- Share.Market
- 4 min read
- 22 Apr 2026
Highlights
- Learn what AUM represents and how India’s mutual fund industry reached ₹82 lakh crore this year
- Understand the importance of AUM in mutual funds
- Discover why AUM is calculated and why it fluctuates
- Compare AUM with NAV to evaluate fund size versus per-unit pricing
Introduction
When browsing mutual funds on Share.Market, you’ll spot “AUM” alongside returns and risk ratings. But what does this number actually tell you about a fund’s ability to deliver on its strategy?
Assets Under Management (AUM) is the total market value of all financial assets, stocks, bonds, and cash that a fund or Asset Management Company (AMC) oversees on behalf of investors.
Understanding AUM in India’s Mutual Fund Industry
India’s mutual fund industry AUM stood at ₹82.03 lakh crore as of February 28, 2026, highlighting the sector’s rapid expansion.

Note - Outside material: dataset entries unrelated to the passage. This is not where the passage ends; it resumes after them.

Lemma slice_to_firstn (w : str) (idx : Z) :
  (0 <= idx <= len w)%Z -> slice_to idx w = firstn (Z.to_nat idx) w.
Proof. intros H. unfold slice_to. rewrite clip_in_range by exact H. auto. Qed.

Lemma slice_from_skipn (w : str) (idx : Z) (k : nat) :
  (0 <= idx)%Z -> (idx + Z.of_nat k <= len w)%Z ->
  slice_from (idx + Z.of_nat k) w = skipn (Z.to_nat idx + k) w.
Proof.
  intros H0 H. unfold slice_from. rewrite clip_in_range by lia.
  f_equal. lia.
Qed.

Lemma choice_value {A : Type} (seq : list A) (g : rng) :
  seq <> [] ->
  exists x, choice seq g = Ok (x, advance g) /\ In x seq.
Proof.
  intros Hne. destruct (choice_returns g Hne) as (x & g' & E & Hin & ->).
  exists x. auto.
Qed.

(** An edit attempt on a word of two or more characters returns, and what
    it returns is the edit of the kind that was drawn first. *)
Lemma edit_attempt_kinds (w : str) (severity : Z) (g : rng) :
  2 <= length w ->
  exists kind w' g',
    choice error_types g = Ok (kind, advance g)
    /\ edit_attempt w severity g = Ok (w', g')
    /\ edited kind severity w w'.
Proof.
  intros Hlen. pose proof (len_ge w Hlen) as HlenZ.
  destruct (@choice_value error_type error_types g) as (kind & Ec & _);
    [discriminate|].
  exists kind.
  assert (H : returns
                (if error_type_eqb kind substitution then
                   idx <- randint 0 (len w - 1) ;;
                   replacement <- choice alphabet ;;
                   ret (slice_to idx w ++ [replacement]
                                 ++ slice_from (idx + 1) w)
                 else if error_type_eqb kind transposition
                         && (2 <? len w)%Z then
                   idx <- randint 0 (len w - 2) ;;
                   a <- lift (item w (idx + 1)) ;;
                   b <- lift (item w idx) ;;
                   ret (slice_to idx w ++ [a] ++ [b]
                                 ++ slice_from (idx + 2) w)
                 else if error_type_eqb kind omission then
                   idx <- randint 0 (len w - 1) ;;
                   ret (slice_to idx w ++ slice_from (idx + 1) w)
                 else if error_type_eqb kind duplication then
                   idx <- randint 0 (len w - 1) ;;
                   c <- lift (item w idx) ;;
                   ret (slice_to idx w ++ [c; c] ++ slice_from (idx + 1) w)
                 else if error_type_eqb kind scramble
                         && (severity =? 3)%Z then
                   sample w (length w)
                 else ret w)
                (advance g)
                (fun w' _ => edited kind severity w w')).
  { destruct kind; cbn [error_type_eqb andb edited].
    - (* substitution *)
      eapply returns_bind; [apply randint_returns; lia|].
      intros idx g2 [Hidx ->].
      eapply returns_bind; [apply choice_returns; discriminate|].
      intros x g3 [Hx ->]. apply returns_ret.
      destruct (nth_error w (Z.to_nat idx)) as [c|] eqn:Ec';
        [|apply nth_error_None in Ec'; unfold len in *; lia].
      exists (firstn (Z.to_nat idx) w), c, (skipn (S (Z.to_nat idx)) w), x.
      split; [apply split_at, Ec'|]. split; [|exact Hx].
      rewrite slice_to_firstn by lia.
      change 1%Z with (Z.of_nat 1). rewrite slice_from_skipn by (simpl; lia).
      rewrite Nat.add_1_r. reflexivity.
    - (* transposition *)
      destruct (2 <? len w)%Z eqn:H2; [|apply returns_ret; reflexivity].
      apply Z.ltb_lt in H2.
      eapply returns_bind; [apply randint_returns; lia|].
      intros idx g2 [Hidx ->].
      eapply returns_bind; [apply item_returns; lia|].
      intros a g3 [Ha ->].
      eapply returns_bind; [apply item_returns; lia|].
      intros b g4 [Hb ->]. apply returns_ret.
      replace (Z.to_nat (idx + 1)) with (S (Z.to_nat idx)) in Ha by lia.
      exists (firstn (Z.to_nat idx) w), b, a,
        (skipn (S (S (Z.to_nat idx))) w).
      split; [apply split_at2; assumption|].
      rewrite slice_to_firstn by lia.
      change 2%Z with (Z.of_nat 2). rewrite slice_from_skipn by (simpl; lia).
      replace (Z.to_nat idx + 2) with (S (S (Z.to_nat idx))) by lia.
      reflexivity.
    - (* omission *)
      eapply returns_bind; [apply randint_returns; lia|].
      intros idx g2 [Hidx ->]. apply returns_ret.
      destruct (nth_error w (Z.to_nat idx)) as [c|] eqn:Ec';
        [|apply nth_error_None in Ec'; unfold len in *; lia].
      exists (firstn (Z.to_nat idx) w), c, (skipn (S (Z.to_nat idx)) w).
      split; [apply split_at, Ec'|].
      rewrite slice_to_firstn by lia.
      change 1%Z with (Z.of_nat 1). rewrite slice_from_skipn by (simpl; lia).
      rewrite Nat.add_1_r. reflexivity.
    - (* duplication *)
      eapply returns_bind; [apply randint_returns; lia|].
      intros idx g2 [Hidx ->].
      eapply returns_bind; [apply item_returns; lia|].
      intros c g3 [Hc ->]. apply returns_ret.
      exists (firstn (Z.to_nat idx) w), c, (skipn (S (Z.to_nat idx)) w).
      split; [apply split_at, Hc|].
      rewrite slice_to_firstn by lia.
      change 1%Z with (Z.of_nat 1). rewrite slice_from_skipn by (simpl; lia).
      rewrite Nat.add_1_r. reflexivity.
    - (* scramble *)
      destruct (severity =? 3)%Z; [|apply returns_ret; reflexivity].
      unfold sample. rewrite Nat.leb_refl.
      eapply returns_weaken; [apply sample_loop_returns; reflexivity|].
      intros w' g' (Hperm & _). exact Hperm. }
  destruct H as (w' & g' & E & Hed).
  exists w', g'. split; [exact Ec|]. split; [|exact Hed].
  unfold edit_attempt. unfold bind at 1. rewrite Ec. exact E.
Qed.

A key driver behind this expansion is the steady rise in Systematic Investment Plans (SIPs). This growing participation reflects the democratisation of investing in India, making mutual fund AUM not just a fund-house metric, but also an important indicator of investor confidence and long-term savings behaviour.
How AUM is Calculated and Why it Fluctuates
AUM changes daily based on three core factors:
- Fund inflows and outflows: New investments increase AUM; redemptions reduce it
- Market value changes: Stock price movements directly impact equity fund AUM; bond price changes affect debt fund AUM
- Distributions: Dividend payments or capital gains distributions paid to investors reduce AUM
Importance of AUM in Mutual Funds
Shows the size of the fund
AUM indicates the scale of a mutual fund. Higher AUM generally reflects stronger investor participation and trust in the scheme.
Can influence fund performance
Very large funds may sometimes find it harder to move quickly across opportunities, while smaller funds can be more flexible. However, performance mainly depends on the fund manager’s strategy and market conditions.
Matters differently across fund categories
- Equity funds: Performance depends more on stock selection and fund manager skill than on AUM size.
- Debt funds: Higher AUM can improve cost efficiency and diversification.
- Small-cap funds: Very large AUM may limit flexibility because of lower liquidity in small-cap stocks.
- Large-cap funds: AUM generally has a limited impact since these stocks are more liquid.
Important to remember
A higher AUM does not automatically mean higher returns. Fund performance depends mainly on portfolio strategy, market conditions, and the fund manager’s decisions.
AUM Vs. NAV – Key Differences
| Aspect | AUM | NAV |
| Definition | Total fund size (market value of all assets) | Per-unit price of the fund |
| Calculation | Sum of all holdings minus liabilities | (Total assets − liabilities) ÷ units outstanding |
| What it shows | Fund scale, stability, and investor confidence | Value per unit today |
| Investor use | Assess fund size suitability for the category | Determine how many units you’ll get |
NAV tells you the price per unit; AUM tells you whether the fund has the scale to execute its mandate efficiently.
The Bigger Picture for DIY Investors
AUM isn’t a performance guarantee; it’s a context tool. Pair it with a fund category and historical returns to build conviction.
Track AUM alongside your other research on Share. Market. It’s one piece of the puzzle, not the whole picture.
FAQs
AUM represents the total market value of all assets, stocks, bonds, and cash managed by a fund. It fluctuates daily based on market movements and investor flows.
NAV is the per-unit price you pay; AUM is the fund’s total size. NAV determines your purchase cost; AUM indicates fund scale and stability.
No. Large-cap funds manage high AUM well, but small-cap funds with very high AUM face liquidity issues when selling stocks, potentially impacting returns.
TER is calculated as a percentage of AUM. Higher AUM funds often have lower expense ratios due to economies of scale.
Yes. AUM falls when markets decline (reducing asset values), investors redeem units, or the fund pays out distributions to investors.